§ PROBLEM STATEMENT: Only the lines from the top of the data through the line containing "add_feature ax coastline" should be duplicated, exactly as they appear.

§ DATASET EXCERPTS:

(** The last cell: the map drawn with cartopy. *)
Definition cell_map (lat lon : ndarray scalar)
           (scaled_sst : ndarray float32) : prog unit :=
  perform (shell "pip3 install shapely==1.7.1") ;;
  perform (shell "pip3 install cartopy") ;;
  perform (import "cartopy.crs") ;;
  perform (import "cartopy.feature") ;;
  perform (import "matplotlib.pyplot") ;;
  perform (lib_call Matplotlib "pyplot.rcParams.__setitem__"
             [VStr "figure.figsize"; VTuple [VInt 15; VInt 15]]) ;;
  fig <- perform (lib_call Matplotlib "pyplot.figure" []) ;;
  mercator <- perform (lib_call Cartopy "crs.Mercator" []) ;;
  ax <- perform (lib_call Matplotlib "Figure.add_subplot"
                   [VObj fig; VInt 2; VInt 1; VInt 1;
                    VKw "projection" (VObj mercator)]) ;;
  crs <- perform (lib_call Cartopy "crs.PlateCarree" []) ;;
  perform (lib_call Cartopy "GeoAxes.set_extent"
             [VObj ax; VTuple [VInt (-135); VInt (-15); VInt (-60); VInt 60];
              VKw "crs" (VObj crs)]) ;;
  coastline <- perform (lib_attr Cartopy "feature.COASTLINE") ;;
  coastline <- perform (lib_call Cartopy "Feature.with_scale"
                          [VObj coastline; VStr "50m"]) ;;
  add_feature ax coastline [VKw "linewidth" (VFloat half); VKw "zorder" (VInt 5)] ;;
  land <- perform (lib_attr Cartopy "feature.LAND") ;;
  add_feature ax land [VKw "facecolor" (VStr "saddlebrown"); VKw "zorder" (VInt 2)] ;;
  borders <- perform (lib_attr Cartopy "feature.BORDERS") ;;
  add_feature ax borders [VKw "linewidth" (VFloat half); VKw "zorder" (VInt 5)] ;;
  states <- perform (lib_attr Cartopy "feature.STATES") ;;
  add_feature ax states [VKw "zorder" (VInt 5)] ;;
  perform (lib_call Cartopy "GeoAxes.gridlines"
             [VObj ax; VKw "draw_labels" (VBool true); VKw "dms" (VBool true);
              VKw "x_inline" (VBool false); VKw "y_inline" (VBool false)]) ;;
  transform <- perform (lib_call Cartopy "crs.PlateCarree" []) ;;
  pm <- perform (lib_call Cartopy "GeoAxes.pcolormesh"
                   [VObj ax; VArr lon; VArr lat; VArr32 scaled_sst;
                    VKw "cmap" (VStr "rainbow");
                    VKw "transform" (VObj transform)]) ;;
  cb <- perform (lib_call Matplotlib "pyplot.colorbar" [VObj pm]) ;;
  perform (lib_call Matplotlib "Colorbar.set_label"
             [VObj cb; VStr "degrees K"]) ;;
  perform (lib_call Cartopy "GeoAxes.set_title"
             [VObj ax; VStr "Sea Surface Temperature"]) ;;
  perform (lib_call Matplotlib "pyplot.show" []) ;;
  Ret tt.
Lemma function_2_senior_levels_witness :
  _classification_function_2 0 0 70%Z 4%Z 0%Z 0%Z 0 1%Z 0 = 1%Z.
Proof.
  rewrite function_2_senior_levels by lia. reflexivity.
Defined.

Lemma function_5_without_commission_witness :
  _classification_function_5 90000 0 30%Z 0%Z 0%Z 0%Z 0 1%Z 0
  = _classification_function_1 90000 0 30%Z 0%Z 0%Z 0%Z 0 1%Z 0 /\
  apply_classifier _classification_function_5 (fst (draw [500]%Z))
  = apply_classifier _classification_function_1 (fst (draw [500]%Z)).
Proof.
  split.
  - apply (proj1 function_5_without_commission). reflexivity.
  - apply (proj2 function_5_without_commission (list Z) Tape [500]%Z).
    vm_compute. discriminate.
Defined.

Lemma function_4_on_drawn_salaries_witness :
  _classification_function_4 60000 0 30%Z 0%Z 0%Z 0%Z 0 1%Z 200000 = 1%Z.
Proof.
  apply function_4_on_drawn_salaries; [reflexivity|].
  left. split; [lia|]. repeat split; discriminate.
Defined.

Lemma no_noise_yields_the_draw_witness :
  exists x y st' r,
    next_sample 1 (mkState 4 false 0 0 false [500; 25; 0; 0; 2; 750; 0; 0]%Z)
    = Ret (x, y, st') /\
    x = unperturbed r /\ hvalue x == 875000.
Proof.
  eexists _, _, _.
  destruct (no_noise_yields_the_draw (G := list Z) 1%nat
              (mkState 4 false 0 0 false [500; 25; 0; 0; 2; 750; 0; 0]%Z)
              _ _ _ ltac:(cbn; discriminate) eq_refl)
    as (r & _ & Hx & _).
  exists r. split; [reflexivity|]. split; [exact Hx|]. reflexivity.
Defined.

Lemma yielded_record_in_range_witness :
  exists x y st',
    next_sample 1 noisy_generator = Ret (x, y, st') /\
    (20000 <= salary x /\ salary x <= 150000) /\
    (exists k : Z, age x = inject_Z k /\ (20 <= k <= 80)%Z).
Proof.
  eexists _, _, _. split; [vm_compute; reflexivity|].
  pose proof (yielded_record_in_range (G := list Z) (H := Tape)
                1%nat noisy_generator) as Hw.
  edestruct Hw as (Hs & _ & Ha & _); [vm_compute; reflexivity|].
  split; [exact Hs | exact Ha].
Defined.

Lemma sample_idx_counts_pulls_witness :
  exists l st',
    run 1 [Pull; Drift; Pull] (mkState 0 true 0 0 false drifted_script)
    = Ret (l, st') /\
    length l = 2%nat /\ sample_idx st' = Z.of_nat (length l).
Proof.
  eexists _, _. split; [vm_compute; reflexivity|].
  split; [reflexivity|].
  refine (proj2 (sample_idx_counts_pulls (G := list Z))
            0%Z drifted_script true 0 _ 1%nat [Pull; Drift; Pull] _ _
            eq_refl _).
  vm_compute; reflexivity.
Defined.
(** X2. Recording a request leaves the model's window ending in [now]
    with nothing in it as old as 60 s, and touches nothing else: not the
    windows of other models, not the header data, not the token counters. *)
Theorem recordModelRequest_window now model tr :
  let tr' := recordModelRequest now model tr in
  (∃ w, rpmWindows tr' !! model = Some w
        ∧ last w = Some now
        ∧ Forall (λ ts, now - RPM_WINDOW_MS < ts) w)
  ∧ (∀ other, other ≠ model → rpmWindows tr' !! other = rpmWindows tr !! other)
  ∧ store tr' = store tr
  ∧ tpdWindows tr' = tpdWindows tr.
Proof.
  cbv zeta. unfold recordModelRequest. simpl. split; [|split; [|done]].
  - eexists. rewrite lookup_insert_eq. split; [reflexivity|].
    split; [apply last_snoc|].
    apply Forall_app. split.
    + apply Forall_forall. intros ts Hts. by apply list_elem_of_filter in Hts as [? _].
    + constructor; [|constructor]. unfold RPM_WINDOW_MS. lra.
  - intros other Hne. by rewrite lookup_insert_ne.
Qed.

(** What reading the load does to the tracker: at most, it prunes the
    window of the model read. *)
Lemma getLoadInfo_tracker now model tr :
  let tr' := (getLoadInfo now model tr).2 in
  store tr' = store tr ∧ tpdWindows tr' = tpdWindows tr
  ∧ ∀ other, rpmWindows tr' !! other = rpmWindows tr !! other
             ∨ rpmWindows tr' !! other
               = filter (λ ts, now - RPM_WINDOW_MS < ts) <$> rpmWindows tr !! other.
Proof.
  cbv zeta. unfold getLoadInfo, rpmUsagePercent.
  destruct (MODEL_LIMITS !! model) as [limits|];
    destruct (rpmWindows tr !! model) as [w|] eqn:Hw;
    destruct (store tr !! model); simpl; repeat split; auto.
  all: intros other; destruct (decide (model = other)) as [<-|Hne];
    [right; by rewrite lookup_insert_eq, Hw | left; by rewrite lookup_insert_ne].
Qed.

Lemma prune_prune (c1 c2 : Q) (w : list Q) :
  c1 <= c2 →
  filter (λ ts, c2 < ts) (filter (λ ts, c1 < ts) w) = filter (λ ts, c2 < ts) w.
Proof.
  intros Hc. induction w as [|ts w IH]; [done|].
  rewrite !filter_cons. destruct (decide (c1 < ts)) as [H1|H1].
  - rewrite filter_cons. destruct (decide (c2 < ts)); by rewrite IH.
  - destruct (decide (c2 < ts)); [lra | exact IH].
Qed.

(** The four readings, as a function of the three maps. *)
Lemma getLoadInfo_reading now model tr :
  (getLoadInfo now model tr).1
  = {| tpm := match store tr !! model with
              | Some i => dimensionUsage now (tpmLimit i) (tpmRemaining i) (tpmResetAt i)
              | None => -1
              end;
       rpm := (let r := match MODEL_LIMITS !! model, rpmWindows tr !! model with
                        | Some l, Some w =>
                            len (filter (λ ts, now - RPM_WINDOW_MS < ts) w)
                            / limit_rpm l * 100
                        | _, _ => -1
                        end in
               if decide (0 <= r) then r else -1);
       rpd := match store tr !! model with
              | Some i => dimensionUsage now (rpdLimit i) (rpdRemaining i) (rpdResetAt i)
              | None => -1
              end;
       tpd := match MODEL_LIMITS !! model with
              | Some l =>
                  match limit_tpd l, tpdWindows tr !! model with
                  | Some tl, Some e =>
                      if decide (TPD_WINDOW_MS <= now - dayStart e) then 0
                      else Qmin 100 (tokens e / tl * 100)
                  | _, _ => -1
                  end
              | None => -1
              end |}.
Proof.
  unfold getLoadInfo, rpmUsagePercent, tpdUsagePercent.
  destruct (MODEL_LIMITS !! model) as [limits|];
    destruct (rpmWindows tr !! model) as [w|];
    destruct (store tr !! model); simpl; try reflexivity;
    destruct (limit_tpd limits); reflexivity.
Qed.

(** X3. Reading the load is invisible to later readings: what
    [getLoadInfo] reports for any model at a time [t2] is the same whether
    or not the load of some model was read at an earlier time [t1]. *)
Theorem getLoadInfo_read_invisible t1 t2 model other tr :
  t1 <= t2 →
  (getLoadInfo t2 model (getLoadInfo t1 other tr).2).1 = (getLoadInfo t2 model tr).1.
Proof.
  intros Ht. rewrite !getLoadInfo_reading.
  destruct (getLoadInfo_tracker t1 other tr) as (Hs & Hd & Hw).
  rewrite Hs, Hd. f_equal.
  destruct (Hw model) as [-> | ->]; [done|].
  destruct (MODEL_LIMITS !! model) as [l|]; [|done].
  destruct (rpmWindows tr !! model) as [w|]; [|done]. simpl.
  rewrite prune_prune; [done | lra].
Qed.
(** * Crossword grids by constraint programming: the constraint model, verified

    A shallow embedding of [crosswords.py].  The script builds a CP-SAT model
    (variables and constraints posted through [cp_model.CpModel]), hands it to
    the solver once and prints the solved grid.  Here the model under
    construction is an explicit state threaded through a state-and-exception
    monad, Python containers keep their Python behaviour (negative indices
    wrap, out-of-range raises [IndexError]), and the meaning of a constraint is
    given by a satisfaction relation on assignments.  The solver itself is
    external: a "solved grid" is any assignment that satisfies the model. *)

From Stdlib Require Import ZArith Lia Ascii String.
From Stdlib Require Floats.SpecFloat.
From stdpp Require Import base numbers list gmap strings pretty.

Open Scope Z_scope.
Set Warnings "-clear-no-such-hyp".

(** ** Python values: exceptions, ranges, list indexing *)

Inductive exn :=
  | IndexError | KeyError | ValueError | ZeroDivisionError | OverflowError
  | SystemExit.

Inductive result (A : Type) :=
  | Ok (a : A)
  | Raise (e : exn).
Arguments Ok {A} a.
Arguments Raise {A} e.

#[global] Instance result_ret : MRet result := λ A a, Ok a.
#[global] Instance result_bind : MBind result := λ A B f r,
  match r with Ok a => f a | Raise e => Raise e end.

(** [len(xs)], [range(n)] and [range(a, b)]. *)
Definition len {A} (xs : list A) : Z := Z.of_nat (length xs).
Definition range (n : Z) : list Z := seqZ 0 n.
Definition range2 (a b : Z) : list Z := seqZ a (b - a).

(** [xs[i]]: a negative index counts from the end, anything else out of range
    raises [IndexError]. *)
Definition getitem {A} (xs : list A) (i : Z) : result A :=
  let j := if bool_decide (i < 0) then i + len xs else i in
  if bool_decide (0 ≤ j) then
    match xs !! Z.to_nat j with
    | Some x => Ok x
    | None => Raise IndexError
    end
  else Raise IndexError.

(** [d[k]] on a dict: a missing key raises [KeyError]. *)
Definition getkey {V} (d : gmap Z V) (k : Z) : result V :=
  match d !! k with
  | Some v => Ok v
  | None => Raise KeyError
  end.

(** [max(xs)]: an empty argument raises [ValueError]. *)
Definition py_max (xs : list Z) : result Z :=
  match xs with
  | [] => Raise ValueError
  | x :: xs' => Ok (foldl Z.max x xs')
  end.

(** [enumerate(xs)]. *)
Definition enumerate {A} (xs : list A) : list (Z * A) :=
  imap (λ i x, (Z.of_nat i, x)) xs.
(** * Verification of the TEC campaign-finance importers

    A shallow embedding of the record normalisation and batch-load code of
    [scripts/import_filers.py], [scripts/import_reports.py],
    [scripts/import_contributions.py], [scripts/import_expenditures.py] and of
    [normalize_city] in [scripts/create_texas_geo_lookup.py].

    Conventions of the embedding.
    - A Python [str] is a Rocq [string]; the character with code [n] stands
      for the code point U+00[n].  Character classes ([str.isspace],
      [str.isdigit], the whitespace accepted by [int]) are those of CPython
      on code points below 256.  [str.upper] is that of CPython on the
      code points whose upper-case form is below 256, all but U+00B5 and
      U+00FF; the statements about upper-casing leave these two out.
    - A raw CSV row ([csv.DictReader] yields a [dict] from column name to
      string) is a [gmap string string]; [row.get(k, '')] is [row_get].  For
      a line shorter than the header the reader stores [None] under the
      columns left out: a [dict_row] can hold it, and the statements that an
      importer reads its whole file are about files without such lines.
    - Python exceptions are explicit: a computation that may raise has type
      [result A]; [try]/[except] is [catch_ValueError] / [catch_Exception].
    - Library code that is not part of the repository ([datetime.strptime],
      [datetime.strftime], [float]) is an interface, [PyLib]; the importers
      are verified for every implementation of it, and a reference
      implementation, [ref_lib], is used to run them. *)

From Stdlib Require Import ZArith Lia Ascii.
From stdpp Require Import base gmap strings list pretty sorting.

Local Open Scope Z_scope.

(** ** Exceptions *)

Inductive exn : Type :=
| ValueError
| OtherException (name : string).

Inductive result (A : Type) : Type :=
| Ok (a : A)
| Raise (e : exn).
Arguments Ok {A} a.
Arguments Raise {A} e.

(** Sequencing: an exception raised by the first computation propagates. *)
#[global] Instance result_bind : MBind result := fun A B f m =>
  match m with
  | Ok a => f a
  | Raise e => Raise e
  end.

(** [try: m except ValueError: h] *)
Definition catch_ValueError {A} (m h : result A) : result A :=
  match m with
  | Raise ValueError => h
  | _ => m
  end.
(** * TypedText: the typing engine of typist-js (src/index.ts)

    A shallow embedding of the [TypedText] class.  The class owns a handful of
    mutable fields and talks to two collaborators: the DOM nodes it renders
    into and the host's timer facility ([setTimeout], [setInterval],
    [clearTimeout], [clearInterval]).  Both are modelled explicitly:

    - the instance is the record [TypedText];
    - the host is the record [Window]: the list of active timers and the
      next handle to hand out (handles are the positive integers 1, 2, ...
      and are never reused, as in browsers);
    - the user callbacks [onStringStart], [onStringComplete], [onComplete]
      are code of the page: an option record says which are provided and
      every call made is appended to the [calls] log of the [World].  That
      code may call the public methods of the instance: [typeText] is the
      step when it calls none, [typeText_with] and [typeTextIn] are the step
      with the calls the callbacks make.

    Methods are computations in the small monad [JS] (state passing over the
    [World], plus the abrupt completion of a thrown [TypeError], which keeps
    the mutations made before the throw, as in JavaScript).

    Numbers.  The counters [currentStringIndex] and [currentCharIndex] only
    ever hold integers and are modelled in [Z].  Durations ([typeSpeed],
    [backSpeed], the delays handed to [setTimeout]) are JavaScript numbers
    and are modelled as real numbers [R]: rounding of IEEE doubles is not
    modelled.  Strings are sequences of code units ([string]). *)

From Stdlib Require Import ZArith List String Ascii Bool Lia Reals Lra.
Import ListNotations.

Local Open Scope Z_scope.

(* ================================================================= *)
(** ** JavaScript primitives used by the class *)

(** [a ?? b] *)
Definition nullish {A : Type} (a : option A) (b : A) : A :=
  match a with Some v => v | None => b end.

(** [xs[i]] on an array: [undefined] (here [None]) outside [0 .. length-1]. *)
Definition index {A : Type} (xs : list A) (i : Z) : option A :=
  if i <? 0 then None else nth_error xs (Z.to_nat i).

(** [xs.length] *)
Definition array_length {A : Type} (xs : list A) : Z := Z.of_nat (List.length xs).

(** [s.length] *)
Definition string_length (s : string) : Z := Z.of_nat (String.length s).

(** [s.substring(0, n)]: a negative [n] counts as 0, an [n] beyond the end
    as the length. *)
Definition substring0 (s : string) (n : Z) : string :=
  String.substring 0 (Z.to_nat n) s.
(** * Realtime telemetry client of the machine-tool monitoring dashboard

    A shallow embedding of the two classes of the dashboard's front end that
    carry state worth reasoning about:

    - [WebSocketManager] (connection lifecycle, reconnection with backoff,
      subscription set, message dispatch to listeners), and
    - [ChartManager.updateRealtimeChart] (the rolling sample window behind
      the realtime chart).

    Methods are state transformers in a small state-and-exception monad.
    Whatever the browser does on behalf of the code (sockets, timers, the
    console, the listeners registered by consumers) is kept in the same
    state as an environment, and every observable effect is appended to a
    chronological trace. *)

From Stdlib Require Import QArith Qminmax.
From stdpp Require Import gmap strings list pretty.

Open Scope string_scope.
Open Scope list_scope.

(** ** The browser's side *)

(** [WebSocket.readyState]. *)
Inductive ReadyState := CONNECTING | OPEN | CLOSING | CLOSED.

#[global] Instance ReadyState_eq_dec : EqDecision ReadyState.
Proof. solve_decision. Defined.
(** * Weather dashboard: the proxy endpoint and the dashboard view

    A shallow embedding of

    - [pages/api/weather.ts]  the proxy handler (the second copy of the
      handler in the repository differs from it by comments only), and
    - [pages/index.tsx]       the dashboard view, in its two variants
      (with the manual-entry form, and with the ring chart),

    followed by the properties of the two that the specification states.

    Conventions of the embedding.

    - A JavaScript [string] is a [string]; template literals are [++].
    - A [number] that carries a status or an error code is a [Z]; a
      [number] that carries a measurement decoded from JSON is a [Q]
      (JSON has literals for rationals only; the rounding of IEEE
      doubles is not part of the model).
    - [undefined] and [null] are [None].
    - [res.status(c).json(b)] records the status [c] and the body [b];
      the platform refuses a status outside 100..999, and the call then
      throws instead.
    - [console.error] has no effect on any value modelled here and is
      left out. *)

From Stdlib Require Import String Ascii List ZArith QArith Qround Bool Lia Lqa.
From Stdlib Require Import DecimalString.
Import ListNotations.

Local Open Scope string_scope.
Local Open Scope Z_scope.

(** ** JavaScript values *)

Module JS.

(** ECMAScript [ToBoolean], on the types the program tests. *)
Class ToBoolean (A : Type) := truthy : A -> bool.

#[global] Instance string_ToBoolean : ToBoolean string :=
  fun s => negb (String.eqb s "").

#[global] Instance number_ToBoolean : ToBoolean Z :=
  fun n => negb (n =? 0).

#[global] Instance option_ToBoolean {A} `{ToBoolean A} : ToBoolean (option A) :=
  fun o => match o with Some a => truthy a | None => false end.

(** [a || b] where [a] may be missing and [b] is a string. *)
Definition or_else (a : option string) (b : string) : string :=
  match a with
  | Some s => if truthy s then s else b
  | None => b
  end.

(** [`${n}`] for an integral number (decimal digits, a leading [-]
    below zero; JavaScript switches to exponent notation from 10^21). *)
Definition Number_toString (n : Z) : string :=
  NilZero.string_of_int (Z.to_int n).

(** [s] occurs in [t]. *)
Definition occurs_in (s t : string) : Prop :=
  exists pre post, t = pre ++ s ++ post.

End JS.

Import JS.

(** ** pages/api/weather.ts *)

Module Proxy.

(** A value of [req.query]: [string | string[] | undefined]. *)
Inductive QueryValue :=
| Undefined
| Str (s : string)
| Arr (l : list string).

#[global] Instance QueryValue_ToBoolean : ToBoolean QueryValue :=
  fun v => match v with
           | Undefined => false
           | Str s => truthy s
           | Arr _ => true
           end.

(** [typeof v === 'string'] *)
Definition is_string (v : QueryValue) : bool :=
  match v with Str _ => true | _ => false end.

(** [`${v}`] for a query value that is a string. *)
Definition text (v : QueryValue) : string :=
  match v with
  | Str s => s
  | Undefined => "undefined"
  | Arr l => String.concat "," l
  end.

§ TASK SOLUTION:
(** The last cell: the map drawn with cartopy. *)
Definition cell_map (lat lon : ndarray scalar)
           (scaled_sst : ndarray float32) : prog unit :=
  perform (shell "pip3 install shapely==1.7.1") ;;
  perform (shell "pip3 install cartopy") ;;
  perform (import "cartopy.crs") ;;
  perform (import "cartopy.feature") ;;
  perform (import "matplotlib.pyplot") ;;
  perform (lib_call Matplotlib "pyplot.rcParams.__setitem__"
             [VStr "figure.figsize"; VTuple [VInt 15; VInt 15]]) ;;
  fig <- perform (lib_call Matplotlib "pyplot.figure" []) ;;
  mercator <- perform (lib_call Cartopy "crs.Mercator" []) ;;
  ax <- perform (lib_call Matplotlib "Figure.add_subplot"
                   [VObj fig; VInt 2; VInt 1; VInt 1;
                    VKw "projection" (VObj mercator)]) ;;
  crs <- perform (lib_call Cartopy "crs.PlateCarree" []) ;;
  perform (lib_call Cartopy "GeoAxes.set_extent"
             [VObj ax; VTuple [VInt (-135); VInt (-15); VInt (-60); VInt 60];
              VKw "crs" (VObj crs)]) ;;
  coastline <- perform (lib_attr Cartopy "feature.COASTLINE") ;;
  coastline <- perform (lib_call Cartopy "Feature.with_scale"
                          [VObj coastline; VStr "50m"]) ;;
  add_feature ax coastline [VKw "linewidth" (VFloat half); VKw "zorder" (VInt 5)] ;;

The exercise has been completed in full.